Today the S&P 500 and NASDAQ surged to new weekly highs while the DOW dropped lower, further accentuating a strong bearish divergence signal in this market. We have extended our general reversal zone through the end of this week as this is the deadline for the U.S. Congress to agree and vote on legislation that will lift the debt ceiling and avoid a catastrophic default. Last Thursday I wrote:
"We have been expecting a steep sub-cycle corrective low this week or next. We got it in the DOW, but not the other two indices. It's possible the S&P 500 and NASDAQ will bypass any steep correction. If that's the case, we could see a strong rally now in all three indices. But there's still time for these indices to drop lower into next week, and if the debt-ceiling crisis continues unresolved, that may indeed happen (the "deadline" to avoid a default seems to be June 2). In that situation, we would look for a good buy spot - as long as the corrections don't go TOO low."
Whether this market falls steeply now or starts to rally seems dependent on the resolution (or not) of this debt ceiling crisis this week. The House votes on Wednesday, and the Senate at the end of the week, but any delays in this process could push final voting into the week-end. A final vote before Monday (June 5) next week would be necessary because that's when the U.S. Treasury Department says it will not have enough money to cover its obligations. We will happily remain on the sidelines of the broad stock market into the end of the week as we watch how this situation plays out.
Today is the last day of our "pivot point" window for both gold and silver. Gold made a new weekly low early today ($1932.85), and prices are rallying off of that. Silver did not make a new weekly low (yet), so we are starting the week with a bullish divergence signal. Gold's sub-cycle bottom is due this week. In fact, it may already be overdue and distorting. This is putting our bullish view of gold in jeopardy. Prices need to rally NOW and start closing above $2000 to maintain a bullish scenario. I am going to raise the stop loss on our long position in gold to a break below today's low at $1932.85. We will hold that long position for now and see if today's rally can gain any legs.

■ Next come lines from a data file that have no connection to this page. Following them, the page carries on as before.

(** [TM([s, A, R], tape, empty_symbol='_')], on a constructor that
    succeeds; [default] stands for the machine that does not exist when
    it raises. *)
Definition default : TM := mkTM "_" [] [] false 0 None [] [].

Definition machine (s : TMState) (tp : list Symbol) : TM :=
  match init [s; A; R] tp "_" false with
  | Ok m => m
  | Raise _ => default
  end.

(** The machine of [Example.py]. *)
Definition example_states : list TMState :=
  [ add_transition (new_TMState "start" START) "a" "one_a" "a" RIGHT;
    add_transition (new_TMState "one_a" NORMAL) "b" "one_b" "b" RIGHT;
    add_transition
      (add_transition (new_TMState "one_b" NORMAL) "a" "one_b" "a" RIGHT)
      "_" "accept" "_" RIGHT;
    new_TMState "accept" ACCEPTING ].

(** [TM([S, A], [], implicit_reject=True)]: the machine of
    [test_no_transitions_raises_error] with implicit reject switched on, which
    lets it do without a rejecting state. *)
Definition no_transition_machine : TM :=
  match init [S_plain; A] [] "_" true with
  | Ok m => m
  | Raise _ => default
  end.

Definition example_machine (tp : list Symbol) : TM :=
  match init example_states tp "_" true with
  | Ok m => m
  | Raise _ => default
  end.

End Tests.

(** ** Vocabulary of the properties *)

(** A halting state is one of kind [ACCEPTING] or [REJECTING]. *)
Definition halting (s : TMState) : bool :=
  bool_decide (state_type s = ACCEPTING ∨ state_type s = REJECTING).

(** [after k m] is the machine once the loop of [run] has gone through [k]
    full iterations from [m]: each of them found a current state that is not
    halting and made a step that returned normally.  It is [None] when the
    loop leaves earlier, by a result or by an exception. *)
Fixpoint after (k : nat) (m : TM) : option TM :=
  match k with
  | O => Some m
  | S k' =>
      match current_state m with
      | None => None
      | Some s =>
          if halting s then None
          else match step m with
               | (Ok _, m') => after k' m'
               | (Raise _, _) => None
               end
      end
  end.

(** The kind of the current state, when there is one. *)
Definition current_type (m : TM) : option TMStateType :=
  option_map state_type (current_state m).

(** [head_in_bounds m]: [0 <= head_pos <= len(tape)]. *)
Definition head_in_bounds (m : TM) : Prop :=
  0 ≤ head_pos m ≤ Z.of_nat (length (tape m)).

(** The symbol that line 164 reads, on the tape as line 162 left it. *)
Definition read_symbol (m : TM) : result Symbol :=
  py_getitem (tape (extend m)) (head_pos m).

Silver may have made its sub-cycle corrective bottom last Friday at $22.69. As with gold, that bottom was late, and as we are now out of any reversal zone or pivot point for the metals for the rest of this week, we don't expect a deeper low this week. If prices do fall below $22.69, it would strongly suggest the cycle is turning bearish. Let's hold our long position for now with a stop loss based on a break below $22.69.
The U.S. Dollar Index has been rallying over the last three weeks but may now be encountering resistance just above 104. If the greenback turns down from this resistance, it could boost precious metal prices. But if it breaks higher, that could send gold and silver lower. Right now, the longer-term picture for the U.S. dollar looks bullish, but any corrective dips that break below the February low of 100.82 could change that view.
Continued uncertainty over a debt-ceiling deal being passed as well as recent mixed signals from OPEC pushed crude oil prices deeply lower today. Prices are breaking below the $69.39 (July contract chart) low of May 15, but they remain above the May 4th low of $63.89 that may have been the start of a new medium-term cycle. We are now out of our reversal zone for crude (May 16 - 25), so last Wednesday's high at $74.73 may have been a significant turning point. On May 17, I wrote in my update on crude oil:
"The medium-term cycle labeling in crude oil is still not clear. That deep $63.89 (July contract chart) low on May 4 could be the start of a new medium-term cycle as well as a new longer-term 3-year cycle in crude. If correct, crude would be quite bullish now and ready to rise to new heights shortly. This is my preferred scenario at the moment. However, we still can't rule out the possibility that a new medium-term cycle started with the $64.58 low on March 20. In that case, the May 4th low ($63.57) could be considered the first sub-cycle bottom, and because it is lower than the start of the cycle, it would mean the cycle has turned bearish and is headed lower for many more weeks."
All of this still applies. If the current correction can stabilize around $68, it would suggest May 4 as the start of a new medium-term cycle, and that might be a good spot to buy. If prices start breaking below $64, however, it would likely mean the medium-term cycle started March 20 and is bearish with prices falling back to the $50 - $55 area. It looks like the resolution (or not) of the debt ceiling crisis by the end of this week will determine which way this market is going to go. We shall remain on the sidelines of crude for now as we watch how this unfolds.